Y así ha resultado que quienes escriben sobre economía empiezan con la suposición de que es una rama de la ciencia política. En los libros de texto actuales, casi sin excepción, se ocupan de la materia desde un punto de vista legal: ¿cómo se las arreglan los hombres para vivir bajo las leyes existentes? De ello se sigue, y algunos libros lo admiten, que si las leyes cambian, la economía debe adaptarse. Por esta razón los programas de nuestras universidades están cargados con varios cursos de economía, cada uno rindiendo homenaje a las leyes que gobiernan las diferentes actividades humanas: así tenemos la economía del comercio, la economía inmobiliaria, la economía bancaria, al economía agrícola, etc. Difícilmente se considera que haya un ciencia económica que cubra los principios básicos que operan en todas nuestras ocupaciones y no tenga nada que ver con la legislación. Desde este punto de vista sería apropiado, si la ley sancionara esta práctica, incluir en el programa un curso de economía de la esclavitud.

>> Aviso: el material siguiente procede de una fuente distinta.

(** The scope, when [fn] leaves an uncompleted unit of work [u]. *)
Lemma uow_scope_run {A} (fn : M (Exec W Tx) A) (s : Exec W Tx) r s1 u :
  fn s = (r, s1) -> ex_uow s1 = Some u -> uw_completed u = false ->
  match r with
  | Ok a =>
      match commit run_commit (u, ex_world s1) with
      | (Ok events, (u2, w2)) => uow_scope run_commit fn s
          = (Ok (a, events), {| ex_world := w2; ex_uow := Some u2; ex_meta := ex_meta s1 |})
      | (Err e, (u2, w2)) => exists u3, uw_hooks u3 = uw_hooks u /\ uow_scope run_commit fn s
          = (Err e, {| ex_world := w2; ex_uow := Some u3; ex_meta := ex_meta s1 |})
      end
  | Err e => exists u3, uw_hooks u3 = uw_hooks u /\ uow_scope run_commit fn s
      = (Err e, {| ex_world := ex_world s1; ex_uow := Some u3; ex_meta := ex_meta s1 |})
  end.
Proof.
  intros Hfn Hu Hc. unfold uow_scope, try_catch. destruct r as [a | e].
  - rewrite (bind_ok _ _ _ _ _ Hfn).
    pose proof (commit_spec run_commit u (ex_world s1) Hc) as Hcommit. cbv zeta in Hcommit. rewrite Hcommit.
    assert (Hin : on_active_uow (commit run_commit) s1
      = (let '(r, (u', w')) := commit run_commit (u, ex_world s1) in
         (r, {| ex_world := w'; ex_uow := Some u'; ex_meta := ex_meta s1 |})))
      by (unfold on_active_uow; by rewrite Hu).
    rewrite Hcommit in Hin.
    destruct (run_commit (uw_operations u) (ex_world s1)) as [[[] | e] w2].
    + by rewrite (bind_ok _ _ _ _ _ Hin).
    + rewrite (bind_err _ _ _ _ _ Hin). cbv beta iota.
      destruct (rollback_attempt {| ex_world := w2; ex_uow := Some {| uw_operations := uw_operations u;
        uw_pendingEvents := uw_pendingEvents u; uw_completed := true; uw_hooks := uw_hooks u |};
        ex_meta := ex_meta s1 |} _ eq_refl) as (u3 & Hh & Hrun).
      exists u3. split; [exact Hh |]. by rewrite (bind_ok _ _ _ _ _ Hrun).
  - rewrite (bind_err _ _ _ _ _ Hfn). destruct (rollback_attempt s1 u Hu) as (u3 & Hh & Hrun).
    exists u3. split; [exact Hh |]. by rewrite (bind_ok _ _ _ _ _ Hrun).
Qed.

La economía no es política. Una es una ciencia, afectada por las leyes inmutables y constantes de la naturaleza, que determina la producción y distribución de la riqueza: la otra es el arte de gobernar. Una es amoral, la otra es moral. Las leyes económicas operan por sí mismas y conllevan sus propias sanciones, como todas las leyes naturales, mientras que la política se ocupa de convenciones hechas y manipuladas por hombres. Como ciencia, la economía busca la comprensión de principios invariables; la política es efímera, siendo su sujeto las relaciones de cada día entre personas asociadas. La economía, como la química, no tiene nada que ver con la política.
La intrusión de la política en el campo de la economía es simplemente una evidencia de la ignorancia o la arrogancia humana y es tan fatua como un intento de control sobre la subida y bajada de mareas. Desde el inicio de las instituciones políticas ha habido intentos de fijar salarios, controlar precios y crear capital, fracasando siempre. Esas empresas deben fracasar pues lo único que compete a la política es a obligar a los hombres a hacer lo que no quieren hacer o evitar que hagan lo que quieren hacer, y las leyes de la economía no se ocupan de este ámbito. Son insensibles a la coerción. Salarios, precios y acumulaciones de capital tienen sus propias leyes, leyes que están por encima del ámbito de los políticos.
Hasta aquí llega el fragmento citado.